(Entries shown begins)

Lemma in_order_Sw steps body t t' stage sw :
  in_order steps body t = (t', Err (Se_Sw stage sw)) ↔
  ∃ pre c post rs r, steps = pre ++ (stage, c) :: post ∧ exchanged t (pre.*2 ++ [c]) (rs ++ [r]) t' ∧
    Forall ResponseApdu_is_ok rs ∧ ResponseApdu_is_ok r = false ∧ sw = ResponseApdu_sw r.
Proof.
  revert body t. induction steps as [|[stage' c'] steps IH]; intros body t; cbn [in_order].
  { split; [done|]. by intros ([] & ?&?&?&?&?&?). }
  unfold act_bind. rewrite sign_step_cases. split.
  - destruct (transmit c' t) as [t1 [r|e|]] eqn:Ht; [|done..].
    destruct (ResponseApdu_is_ok r) eqn:Hr.
    + intros (pre & c & post & rs & r' & -> & Hex & Hok & Hbad & ->)%IH.
      exists ((stage', c') :: pre), c, post, (r :: rs), r'.
      repeat split; [|by constructor; [rewrite Hr|]|done]. simpl. by econstructor.
    + intros [= -> <- <-]. exists [], c', steps, [], r.
      repeat split; [|constructor|done]. econstructor; [done|constructor].
  - intros (pre & c & post & rs & r & Hs & Hex & Hok & Hbad & ->). destruct pre as [|[s0 c0] pre].
    + injection Hs as -> -> ->. simpl in Hex. inversion Hex as [|? ? r0 t1 ? rs0 ? Ht Hex']; subst.
      inversion Hex'; subst. assert (rs = [] ∧ r = r0) as [-> ->].
      { destruct rs as [|? [|??]]; simplify_eq/=; done. }
      by rewrite Ht, Hbad.
    + injection Hs as -> -> ->. simpl in Hex. inversion Hex as [|? ? r0 t1 ? rs0 ? Ht Hex' Hc Hrs]; subst.
      destruct rs as [|r1 rs]; simplify_eq/=.
      { inversion Hex'; subst. by destruct pre. }
      apply Forall_cons_1 in Hok as [Hr Hok]. rewrite Ht, (Is_true_true_1 _ Hr). apply IH.
      by exists pre, c, post, rs, r.
Qed.
(* ===== verification/Identity.v ===== *)
(** The value types of crates/refineid-lib-core/src/identity.rs: names, numbers and dates
    of a credential, the names of the machine-readable zone and their transliteration, the
    comparison of the sources, and the identity of a credential with its texts. The token
    serial is in TokenInfo.v. Strings are their UTF-8 octets; the case mapping of Unicode
    is the class [CharCase]. *)

From S2P Require Import Prelude Decimal Utf8 Str Iso8601 TokenInfo.

(** ** Free text *)

Inductive FreeTextError := Fte_Empty | Fte_TooLong (got max : Z).
Definition FREE_TEXT_MAX_BYTES : Z := 1024.
Definition FreeText_parse (value : bytes) : result FreeTextError unit :=
  if bool_decide (value = []) then Err Fte_Empty
  else if FREE_TEXT_MAX_BYTES <? len value then Err (Fte_TooLong (len value) FREE_TEXT_MAX_BYTES)
  else Ok tt.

(Entries shown ends)

- Exercise description -
Give the lines again, exactly as they stand, from the beginning of the data through the line with "repeat split; [|constructor|done].".

- Response area -
Lemma in_order_Sw steps body t t' stage sw :
  in_order steps body t = (t', Err (Se_Sw stage sw)) ↔
  ∃ pre c post rs r, steps = pre ++ (stage, c) :: post ∧ exchanged t (pre.*2 ++ [c]) (rs ++ [r]) t' ∧
    Forall ResponseApdu_is_ok rs ∧ ResponseApdu_is_ok r = false ∧ sw = ResponseApdu_sw r.
Proof.
  revert body t. induction steps as [|[stage' c'] steps IH]; intros body t; cbn [in_order].
  { split; [done|]. by intros ([] & ?&?&?&?&?&?). }
  unfold act_bind. rewrite sign_step_cases. split.
  - destruct (transmit c' t) as [t1 [r|e|]] eqn:Ht; [|done..].
    destruct (ResponseApdu_is_ok r) eqn:Hr.
    + intros (pre & c & post & rs & r' & -> & Hex & Hok & Hbad & ->)%IH.
      exists ((stage', c') :: pre), c, post, (r :: rs), r'.
      repeat split; [|by constructor; [rewrite Hr|]|done]. simpl. by econstructor.
    + intros [= -> <- <-]. exists [], c', steps, [], r.
      repeat split; [|constructor|done]. econstructor; [done|constructor].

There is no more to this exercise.